In general, there is no ultimate definition of what is safe or unsafe to log - that depends on how your logs are processed and your risk appetite. Unfortunately, experience shows that in practice logs are often "promiscuous" - they can move around and be processed in a variety of systems, sometimes in surprising ways and a long time after their creation. It is thus better to implement more protections than less. Luckily, it is possible to do so.
Unfortunately, there is currently no "push-button" mitigation for log injection. I will explain different approaches and trade-offs below. The explanation will feature Java, but the concepts apply to other technologies as well.
I strongly advise against trying to sanitize the input (i.e., trying to delete potentially dangerous characters from it - s.replace("\\n","")
and the like). There are several reasons but the main one is that such sanitization is not reversible. Yet, for forensical purposes, we always want to preserve the original input (while still neutralizing the danger it may exude).
The best mitigation is thus encoding. Various encodings are possible - URL-encoding (also known as percent-encoding) is a good choice. It is reversible, easy to imoplement, and protects against a very wide range of dangerous inputs.
This variant is conceptually simple and flexible. It also protects against any vulnerabilities in the logging library iteself (famous example: CVE-2021-44228 Log4Shell).
Define a helper method as follows:
public static String encode(String s) {
return java.net.URLEncoder.encode(s,
java.nio.charset.StandardCharsets.UTF_8);
}
and utilize this encoder when logging untrusted data, e.g.:
@GetMapping("/endpoint")
public String endpoint(@RequestParam("data") String s) {
Logger logger = LoggerFactory.getLogger(Controller.class);
logger.info("Received data item {}", encode(s));
return "OK";
}
Note that untrusted data has to be encoded when storing it in a ThreadContext or MDC (these are examples of a user-constructed key-value map that a logger library will include in the log entry). The same recommendation applies when constructing exceptions.

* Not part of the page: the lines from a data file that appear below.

(** * PixelPick query selection ([query.py]): a shallow embedding

    The development follows the three classes of [query.py]:
    [UncertaintySampler] (per-pixel scores), [QuerySelector] (masking and
    budgeted top-k selection, the per-round loop) and [QueryStats] (the
    round's statistics).

    Conventions of the embedding.
    - Python exceptions are values of [exn]; a computation that may raise
      returns a [result].  Methods that mutate an object or draw random
      numbers live in the monad [M S], which threads a state [S] and keeps
      the state reached when an exception is raised.
    - A finite [float] is a rational number, so score tensors hold [Q];
      arithmetic on them is exact (rounding, infinities and NaN inside score
      tensors are not modelled).  The statistics of [QueryStats] need square
      roots and NaN: they are [npfloat], a real number or [NaN].
    - An array is its shape and its row-major buffer ([ndarray]), which is
      how numpy and torch store it; [flatten] and [reshape] only touch the
      shape.
    - Library calls whose result the source does not determine
      ([tensor.topk] on ties, [np.random.choice], [torch.rand],
      [torch.log], [F.softmax]) are fields of the records [Torch] and
      [Random], together with the part of their contract the code relies on.
      [stable_torch] and [counter_random] are executable instances.
    - The network, the data loader and [dataset.label_queries] are not part
      of [query.py]: the network is a parameter ([Network]), the loader is
      the list of its batches, and a call of [label_queries] is recorded in
      the state.  Progress bars, [print] and moves between devices are left
      out.  The numpy names [np.bool] and [np.NaN] are taken to exist, as
      they do in the numpy releases the code was written for. *)

From Stdlib Require Import Ascii String ZArith QArith Qabs Qround Lqa Reals Lra Lia.
From stdpp Require Import base gmap strings list sorting.
(** The capability assertions of the two MPI builders come first and
    leave the store alone when one of them fails. *)
Lemma openmpi_rejects p self active_resources st :
  supported OpenMPI (args self) = false ->
  exists e, UnsupportedConfiguration e = true
            /\ OpenMPIRunner.get_cmd p self active_resources st
               = (Raise e, st).
Proof.
  unfold supported, no_filters, OpenMPIRunner.get_cmd. intros H. run_cmd.
  destruct (String.eqb (include (args self)) ""
            && String.eqb (exclude (args self)) "") eqn:E1; run_cmd;
    [|eexists; split; [|reflexivity]; reflexivity].
  destruct ((num_nodes (args self) =? -1) && (num_gpus (args self) =? -1))
    eqn:E2; run_cmd; [|eexists; split; [|reflexivity]; reflexivity].
  destruct (detect_nvlink_pairs (args self)); run_cmd;
    [eexists; split; [|reflexivity]; reflexivity|].
  cbn [andb] in H. rewrite E2 in H. discriminate.
Qed.

Lemma mvapich_rejects p self active_resources st :
  supported MVAPICH (args self) = false ->
  exists e, UnsupportedConfiguration e = true
            /\ MVAPICHRunner.get_cmd MVAPICH_TMP_HOSTFILE p self
                 active_resources st
               = (Raise e, st).
Proof.
  unfold supported, no_filters, MVAPICHRunner.get_cmd. intros H. run_cmd.
  destruct (String.eqb (include (args self)) ""
            && String.eqb (exclude (args self)) "") eqn:E1; run_cmd;
    [|eexists; split; [|reflexivity]; reflexivity].
  destruct ((num_nodes (args self) =? -1) && (num_gpus (args self) =? -1))
    eqn:E2; run_cmd; [|eexists; split; [|reflexivity]; reflexivity].
  destruct (detect_nvlink_pairs (args self)); run_cmd;
    [eexists; split; [|reflexivity]; reflexivity|].
  cbn [andb] in H. rewrite E2 in H. discriminate.
Qed.

(** C2. Whatever the other fields of the configuration are, with
    [detect_nvlink_pairs] set the [get_cmd] of the OpenMPI, the Slurm and
    the MVAPICH builder raises an unsupported-configuration error; no
    command is built, and the store (the hostfile included) is as it
    was. *)
Theorem nvlink_pairs_unsupported b p self active_resources st :
  detect_nvlink_pairs (args self) = true ->
  b = OpenMPI \/ b = Slurm \/ b = MVAPICH ->
  exists e, UnsupportedConfiguration e = true
            /\ get_cmd b p self active_resources st = (Raise e, st).
Proof.
  intros D [B|[B|B]]; subst b; unfold get_cmd, Dispatch.get_cmd.
  - apply openmpi_rejects. simpl. rewrite D. apply andb_false_r.
  - unfold SlurmRunner.get_cmd. rewrite D. run_cmd.
    eexists; split; [|reflexivity]; reflexivity.
  - apply mvapich_rejects. simpl. rewrite D. apply andb_false_r.
Qed.

(** C8. With a non-empty [include] or [exclude], or with [num_nodes] or
    [num_gpus] other than -1, the [get_cmd] of the OpenMPI and of the
    MVAPICH builder raises an unsupported-configuration error; no command
    is built and the store is as it was, so the MVAPICH hostfile has not
    been written. *)
Theorem filters_unsupported b p self active_resources st :
  include (args self) <> "" \/ exclude (args self) <> ""
  \/ num_nodes (args self) <> -1 \/ num_gpus (args self) <> -1 ->
  b = OpenMPI \/ b = MVAPICH ->
  exists e, UnsupportedConfiguration e = true
            /\ get_cmd b p self active_resources st = (Raise e, st).
Proof.
  intros H B.
  assert (F : no_filters (args self) = false).
  { unfold no_filters. apply not_true_is_false. intros T.
    apply andb_prop in T. destruct T as [T G].
    apply andb_prop in T. destruct T as [T N].
    apply andb_prop in T. destruct T as [I X].
    destruct H as [H|[H|[H|H]]]; apply H.
    - now apply String.eqb_eq.
    - now apply String.eqb_eq.
    - now apply Z.eqb_eq.
    - now apply Z.eqb_eq. }
  destruct B; subst b; unfold get_cmd, Dispatch.get_cmd.
  - apply openmpi_rejects. simpl. now rewrite F.
  - apply mvapich_rejects. simpl. now rewrite F.
Qed.

(** C9. [PDSHRunner.get_cmd] always writes ['PDSH_RCMD_TYPE'] = ['ssh']
    into the mapping it was given, changing nothing else in the store; the
    [get_cmd] of every other builder leaves that mapping as it was,
    whether it returns a command or raises. *)
Theorem only_pdsh_writes_environment p self active_resources st :
  snd (get_cmd PDSH p self active_resources st)
  = {| environment := Dict.set "PDSH_RCMD_TYPE" "ssh" (environment st);
       files := files st |}
  /\ Dict.get "PDSH_RCMD_TYPE"
       (environment (snd (get_cmd PDSH p self active_resources st)))
     = Some "ssh"
  /\ (forall k, k <> "PDSH_RCMD_TYPE" ->
        Dict.get k
          (environment (snd (get_cmd PDSH p self active_resources st)))
        = Dict.get k (environment st))
  /\ (forall b, b <> PDSH ->
        environment (snd (get_cmd b p self active_resources st))
        = environment st).
Proof.
  assert (E : snd (get_cmd PDSH p self active_resources st)
              = {| environment :=
                     Dict.set "PDSH_RCMD_TYPE" "ssh" (environment st);
                   files := files st |}) by reflexivity.
  split; [exact E|]. rewrite E. cbn [environment].
  split; [apply get_set_same|].
  split; [intros k N; now apply get_set_other|].
  intros b N. destruct b; [contradiction| | | |];
    unfold get_cmd, Dispatch.get_cmd.
  - unfold OpenMPIRunner.get_cmd. run_cmd.
    repeat match goal with
           | |- context [if ?c then _ else _] => destruct c; run_cmd
           end; reflexivity.
  - unfold SlurmRunner.get_cmd. run_cmd.
    destruct (negb (detect_nvlink_pairs (args self))); reflexivity.
  - unfold MVAPICHRunner.get_cmd. run_cmd.
    repeat match goal with
           | |- context [if ?c then _ else _] => destruct c; run_cmd
           | |- context [match ?c with [] => _ | _ :: _ => _ end] =>
               destruct c; run_cmd
           end; reflexivity.
  - unfold MosaicMLRunner.get_cmd, MosaicMLRunner.environ_item. run_cmd.
    repeat match goal with
           | |- context [match ?c with Some _ => _ | None => _ end] =>
               destruct c; run_cmd
           end; reflexivity.
Qed.

(** What [MVAPICHRunner.get_cmd] returns once the capability assertions
    have passed on a pool whose first host has [n0] devices. *)
Lemma mvapich_get_cmd_supported p self active_resources st h0 n0 pool :
  supported MVAPICH (args self) = true ->
  resource_pool self = (h0, n0) :: pool ->
  fst (get_cmd MVAPICH p self active_resources st)
  = if forallb (fun n => n =? n0) (Dict.values (resource_pool self))
    then Ok (["mpirun"; "-np";
              Py.str_int (Py.sum (Dict.values (resource_pool self)));
              "-ppn"; Py.str_int n0;
              "--hostfile"; MVAPICH_TMP_HOSTFILE]
             ++ MVAPICHRunner.export_cmd (exports self)
             ++ [sys_executable p; "-u"]
             ++ [runner_user_script self] ++ user_arguments self)%list
    else Raise HeterogeneousResourcePool.
Proof.
  unfold supported, no_filters. intros H P.
  repeat (apply andb_prop in H; destruct H as [H ?]).
  unfold get_cmd, Dispatch.get_cmd, MVAPICHRunner.get_cmd.
  rewrite H, H0, H1, H2, H3, P. run_cmd. cbn [andb Dict.values map].
  run_cmd.
  destruct (forallb (fun n => n =? n0) (n0 :: map snd pool)); reflexivity.
Qed.

Lemma forallb_same_count (n0 : Z) (pool : dict Z) :
  forallb (fun n => n =? n0) (Dict.values pool) = true
  <-> forall h n, In (h, n) pool -> n = n0.
Proof.
  unfold Dict.values. rewrite forallb_forall. split.
  - intros H h n I. apply Z.eqb_eq. apply H.
    change n with (snd (h, n)). now apply in_map.
  - intros H n I. apply in_map_iff in I. destruct I as ([h n'] & E & I).
    simpl in E. subst n'. apply Z.eqb_eq. eapply H. exact I.
Qed.

(** C3. On a configuration the MVAPICH builder supports and a non-empty
    resource pool, [get_cmd] raises the error on unequal device counts
    exactly when the hosts do not all have the same count; when they all
    have the count [c], the command it returns starts with
    [mpirun -np <sum of the counts> -ppn <c> --hostfile <hostfile>]. *)
Theorem mvapich_equal_device_counts p self active_resources st :
  supported MVAPICH (args self) = true ->
  resource_pool self <> [] ->
  (fst (get_cmd MVAPICH p self active_resources st)
   = Raise HeterogeneousResourcePool
   <-> ~ (exists c, forall h n, In (h, n) (resource_pool self) -> n = c))
  /\ (forall c,
        (forall h n, In (h, n) (resource_pool self) -> n = c) ->
        exists rest,
          fst (get_cmd MVAPICH p self active_resources st)
          = Ok ("mpirun" :: "-np"
                :: Py.str_int (Py.sum (Dict.values (resource_pool self)))
                :: "-ppn" :: Py.str_int c
                :: "--hostfile" :: MVAPICH_TMP_HOSTFILE :: rest)).
Proof.
  intros S N.
  destruct (resource_pool self) as [|[h0 n0] pool] eqn:P; [congruence|].
  rewrite (mvapich_get_cmd_supported p self active_resources st h0 n0 pool
             S P).
  rewrite P.
  destruct (forallb (fun n => n =? n0) (Dict.values ((h0, n0) :: pool)))
    eqn:F.
  - pose proof (proj1 (forallb_same_count n0 ((h0, n0) :: pool)) F) as A.
    split.
    + split; [discriminate|]. intros X. exfalso. apply X. now exists n0.
    + intros c C. rewrite (C h0 n0 (or_introl eq_refl)).
      eexists. reflexivity.
  - assert (X : ~ forall h n, In (h, n) ((h0, n0) :: pool) -> n = n0).
    { intros A.
      pose proof (proj2 (forallb_same_count n0 ((h0, n0) :: pool)) A).
      congruence. }
    split.
    + split; [|reflexivity]. intros _ [c C]. apply X. intros h n I.
      rewrite (C h n I). symmetry. apply (C h0 n0). now left.
    + intros c C. exfalso. apply X. intros h n I.
      rewrite (C h n I). symmetry. apply (C h0 n0). now left.
Qed.
(** * IndexedDbClient: a shallow embedding of [src/indexed-db-client.ts]

    The client is a thin query layer over the browser's IndexedDB engine.
    The development has three layers:

    - the values the client passes around (keys, key ranges, records);
    - a model of the host engine as far as the client drives it (object
      stores with an in-line key path and a key generator, secondary
      indexes, [getAll], cursors, [put], [delete], opening and deleting a
      database);
    - the client itself ([IndexedDbClient]), one definition per method of
      the class, written over explicit client and host state.

    JavaScript numbers are modelled by [Z]: keys generated by the engine and
    the counters of the client are integers.

    An asynchronous method of the client is a function from the client and
    the host to its promise as settled and the client and the host at that
    moment.  [init] settles its promise inside the upgrade when there is
    one; what the engine does afterwards is a step of its own
    ([upgrade_completed]). *)

From Stdlib Require Import ZArith Lia String Ascii List Sorted.
From Stdlib Require OrderedTypeEx.
From stdpp Require Import base option list strings gmap sorting.

Local Open Scope string_scope.
Local Open Scope list_scope.

(** ** Values *)

(** A valid IndexedDB key: a number, a date or a string (array and binary
    keys are not used by the client and are left out). *)
Inductive Key : Type :=
| KNumber (n : Z)
| KDate (t : Z)
| KString (s : string).

#[global] Instance Key_eq_dec : EqDecision Key.
Proof. solve_decision. Defined.

(** A property value of a record: either a value that is a valid key, or
    one of the values that is not. *)
Inductive JSValue : Type :=
| JUndefined
| JNull
| JBoolean (b : bool)
| JKey (k : Key).

#[global] Instance JSValue_eq_dec : EqDecision JSValue.
Proof. solve_decision. Defined.

(** A record is a JavaScript object used as a property map. *)
Abbreviation JSObject := (gmap string JSValue).

(** JavaScript truthiness of a key value: [0] and the empty string are
    falsy. *)
Definition key_truthy (k : Key) : bool :=
  match k with
  | KNumber n => negb (n =? 0)%Z
  | KDate _ => true
  | KString s => negb (String.eqb s EmptyString)
  end.

(** The engine's order on keys: Number < Date < String, and the natural
    order inside each type. *)
Definition key_rank (k : Key) : nat :=
  match k with KNumber _ => 0 | KDate _ => 1 | KString _ => 2 end.

Definition key_compare (a b : Key) : comparison :=
  match a, b with
  | KNumber x, KNumber y => Z.compare x y
  | KDate x, KDate y => Z.compare x y
  | KString x, KString y => String.compare x y
  | _, _ => Nat.compare (key_rank a) (key_rank b)
  end.
(** [from_affilib] raises its [ValueError] at the first row whose residue
    list does not hold the wild type that the structure shows for it. *)
Theorem from_affilib_missing_wild_type affilib_path pdb_path model rows
    dct_raw items1 key_raw value_raw items2 dct1 pos chainid resname w :
  load_pdb pdb_path 0 = Ok model →
  readlines affilib_path = Ok rows →
  dict_of_sequences 0 (str_split_whitespace <$> rows) [] = Done dct_raw →
  dct_raw = items1 ++ (key_raw, value_raw) :: items2 →
  for_items (item_step model) items1 [] = Done dct1 →
  py_int (str_slice key_raw None (Some (-1))) = Ok pos →
  str_index key_raw (-1) = Ok chainid →
  get_resname model chainid pos = Ok resname →
  three_to_one resname = Ok (String w EmptyString) →
  contains_char w value_raw = false →
  from_affilib Model load_pdb readlines get_resname three_to_one
    affilib_path pdb_path
  = Failed (NoWildType (String w EmptyString) key_raw).
Proof.
  intros Hload Hread Hraw -> H1 Hpos Hchain Hres Hwt Hno.
  unfold from_affilib. rewrite Hload, Hread. simpl. rewrite Hraw. simpl.
  rewrite for_items_app, H1. simpl. unfold affilib_item.
  rewrite Hpos. simpl. rewrite Hchain. simpl. rewrite Hres. simpl.
  rewrite Hwt. simpl.
  rewrite str_replace_by_empty_char, (remove_char_absent w value_raw Hno).
  rewrite Z.eqb_refl. reflexivity.
Qed.

(** A row that does not split into exactly two words, a blank line for
    one, makes [from_affilib] fail with the [ValueError] of [dict()], at
    the first such row, once the structure and the file are read. *)
Theorem from_affilib_malformed_row affilib_path pdb_path model
    rows1 row rows2 :
  load_pdb pdb_path 0 = Ok model →
  readlines affilib_path = Ok (rows1 ++ row :: rows2) →
  Forall (fun r => length (str_split_whitespace r) = 2%nat) rows1 →
  length (str_split_whitespace row) ≠ 2%nat →
  from_affilib Model load_pdb readlines get_resname three_to_one
    affilib_path pdb_path
  = Failed (DictUpdateLength (length rows1)
              (length (str_split_whitespace row))).
Proof.
  intros Hload Hread H1 Hrow.
  unfold from_affilib. rewrite Hload, Hread. simpl.
  rewrite fmap_app, fmap_cons, dict_of_sequences_bad.
  - rewrite length_fmap. reflexivity.
  - apply Forall_fmap. exact H1.
  - exact Hrow.
Qed.

End from_affilib_properties.

Lemma from_affilib_no_identity_witness :
  Forall (Forall (fun s => ∃ w rest mt,
                     s = String w (rest +:+ String mt EmptyString) ∧ w ≠ mt))
    (MutationSpace.lst ex_space).
Proof.
  apply (from_affilib_no_identity unit ex_load_pdb ex_readlines
           ex_get_resname2 ex_three_to_one "affilib.txt" "1abc.pdb" ex_space).
  - intros r w. unfold ex_three_to_one.
    repeat case_bool_decide; intros [= <-]; reflexivity.
  - reflexivity.
Defined.

Lemma from_affilib_missing_wild_type_witness :
  from_affilib unit ex_load_pdb ex_readlines ex_get_resname2 ex_three_to_one
    "nowt.txt" "1abc.pdb" = Failed (NoWildType "Y" "17C").
Proof.
  apply (from_affilib_missing_wild_type unit ex_load_pdb ex_readlines
           ex_get_resname2 ex_three_to_one "nowt.txt" "1abc.pdb" ()
           ["20A TA" +:+ String (ascii_of_nat 10) EmptyString;
            "17C AG" +:+ String (ascii_of_nat 10) EmptyString]
           [("20A", "TA"); ("17C", "AG")] [("20A", "TA")] "17C" "AG" []
           [("TA20", "A")] 17 "C" "TYR" "Y"%char); reflexivity.
Defined.
Lemma keeps_bind {A B} (m : M A) (k : A -> M B) :
  keeps R m -> (forall a, keeps R (k a)) -> keeps R (bind m k).
Proof.
  intros Hm Hk st. unfold bind. specialize (Hm st).
  destruct (m st) as [[a | e] st1]; cbn [snd] in *.
  - eapply R_trans; [exact Hm | apply Hk].
  - exact Hm.
Qed.

Lemma keeps_try_except_Exception {A} (body : M A) (handler : pyexn -> M A) :
  keeps R body -> (forall e, keeps R (handler e)) ->
  keeps R (try_except_Exception body handler).
Proof.
  intros Hm Hk st. unfold try_except_Exception. specialize (Hm st).
  destruct (body st) as [[a | e] st1]; cbn [snd] in *; [exact Hm|].
  destruct (is_Exception e); [|exact Hm].
  eapply R_trans; [exact Hm | apply Hk].
Qed.

Lemma keeps_try_except_all {A} (body handler : M A) :
  keeps R body -> keeps R handler -> keeps R (try_except_all body handler).
Proof.
  intros Hm Hk st. unfold try_except_all. specialize (Hm st).
  destruct (body st) as [[a | e] st1]; cbn [snd] in *; [exact Hm|].
  eapply R_trans; [exact Hm | apply Hk].
Qed.

Lemma keeps_py_get v key default : keeps R (py_get v key default).
Proof. destruct v; intros st; apply R_refl. Qed.

Lemma keeps_render env v : keeps R (render env v).
Proof.
  unfold render. destruct (str_error env v); intros st; apply R_refl.
Qed.

Lemma keeps_json_response data : keeps R (json_response data).
Proof.
  unfold json_response. destruct (json_serializable data); intros st; apply R_refl.
Qed.

Lemma keeps_request_json env request : keeps R (request_json env request).
Proof.
  unfold request_json. destruct (json_loads env (req_body request));
    intros st; apply R_refl.
Qed.

End Keeps.

Lemma same_orchestrator_refl st : same_orchestrator st st.
Proof. split; reflexivity. Qed.

Lemma same_orchestrator_trans a b c :
  same_orchestrator a b -> same_orchestrator b c -> same_orchestrator a c.
Proof. intros [H1 H2] [H3 H4]. split; congruence. Qed.

Lemma only_counts_up_refl st : only_counts_up st st.
Proof. repeat split; lia. Qed.

Lemma only_counts_up_trans a b c :
  only_counts_up a b -> only_counts_up b c -> only_counts_up a c.
Proof.
  intros (H1 & H2 & H3 & H4 & H5) (G1 & G2 & G3 & G4 & G5).
  repeat split; try congruence; lia.
Qed.

Ltac frame_simpl :=
  cbn [snd fst processing_stats config sent n_now n_sleep studies_completed
       studies_failed uptime_start].

Lemma counts_up_datetime_now env : keeps only_counts_up (datetime_now env).
Proof.
  intros st. unfold only_counts_up, datetime_now. frame_simpl.
  repeat split; lia.
Qed.

Lemma counts_up_asyncio_sleep env seconds :
  keeps only_counts_up (asyncio_sleep env seconds).
Proof.
  intros st. unfold only_counts_up, asyncio_sleep.
  destruct (sleep_at env (n_sleep st)); frame_simpl; repeat split; lia.
Qed.

Lemma counts_up_incr_completed : keeps only_counts_up incr_completed.
Proof.
  intros st. unfold only_counts_up, incr_completed, set_stats. frame_simpl.
  repeat split; lia.
Qed.

Lemma counts_up_incr_failed : keeps only_counts_up incr_failed.
Proof.
  intros st. unfold only_counts_up, incr_failed, set_stats. frame_simpl.
  repeat split; lia.
Qed.

Lemma same_datetime_now env : keeps same_orchestrator (datetime_now env).
Proof. intros st. split; reflexivity. Qed.

Lemma same_get_stats : keeps same_orchestrator get_stats.
Proof. intros st. split; reflexivity. Qed.

Lemma same_get_config : keeps same_orchestrator get_config.
Proof. intros st. split; reflexivity. Qed.

Lemma same_http_call env req : keeps same_orchestrator (http_call env req).
Proof.
  intros st. unfold http_call.
  destruct (http_at env (List.length (sent st)) req); split; reflexivity.
Qed.

(** One step of a proof that a computation keeps a relation: a
    primitive, or a combinator of the monad. *)
Ltac keeps_step :=
  first
    [ exact only_counts_up_refl | exact only_counts_up_trans
    | exact same_orchestrator_refl | exact same_orchestrator_trans
    | apply counts_up_datetime_now | apply counts_up_asyncio_sleep
    | apply counts_up_incr_completed | apply counts_up_incr_failed
    | apply same_datetime_now | apply same_get_stats | apply same_get_config
    | apply same_http_call
    | apply keeps_ret | apply keeps_raise | apply keeps_py_get
    | apply keeps_render
    | apply keeps_json_response | apply keeps_request_json
    | apply keeps_try_except_Exception | apply keeps_try_except_all
    | apply keeps_bind ].

Ltac keeps_all :=
  repeat first [ keeps_step | match goal with |- forall _, _ => intro end ].

Lemma counts_up_now_isoformat env : keeps only_counts_up (now_isoformat env).
Proof. unfold now_isoformat. keeps_all. Qed.

Lemma counts_up_run_phase env phase results :
  keeps only_counts_up (run_phase env phase results).
Proof. unfold run_phase, now_isoformat. keeps_all. Qed.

Don't: throw new IllegalArgumentException(s);
Do: throw new IllegalArgumentException(encode(s));
Consistent usage of encoding can be enforced by static analysis (or even grep).
Configuring a structured log layout (e.g., a JSON layout) already protects against some log injection scenarios, as the logging library will typically encode the characters that have a special meaning in JSON. An attacker will thus not be able to change the structure of the log record and thus create fake log entries. Injection of JavaScript and misdirection with homographs is typially still possible, though. With some logging libraries, users can supply additional encoders, which would help to mitigate these attack scenarios as well.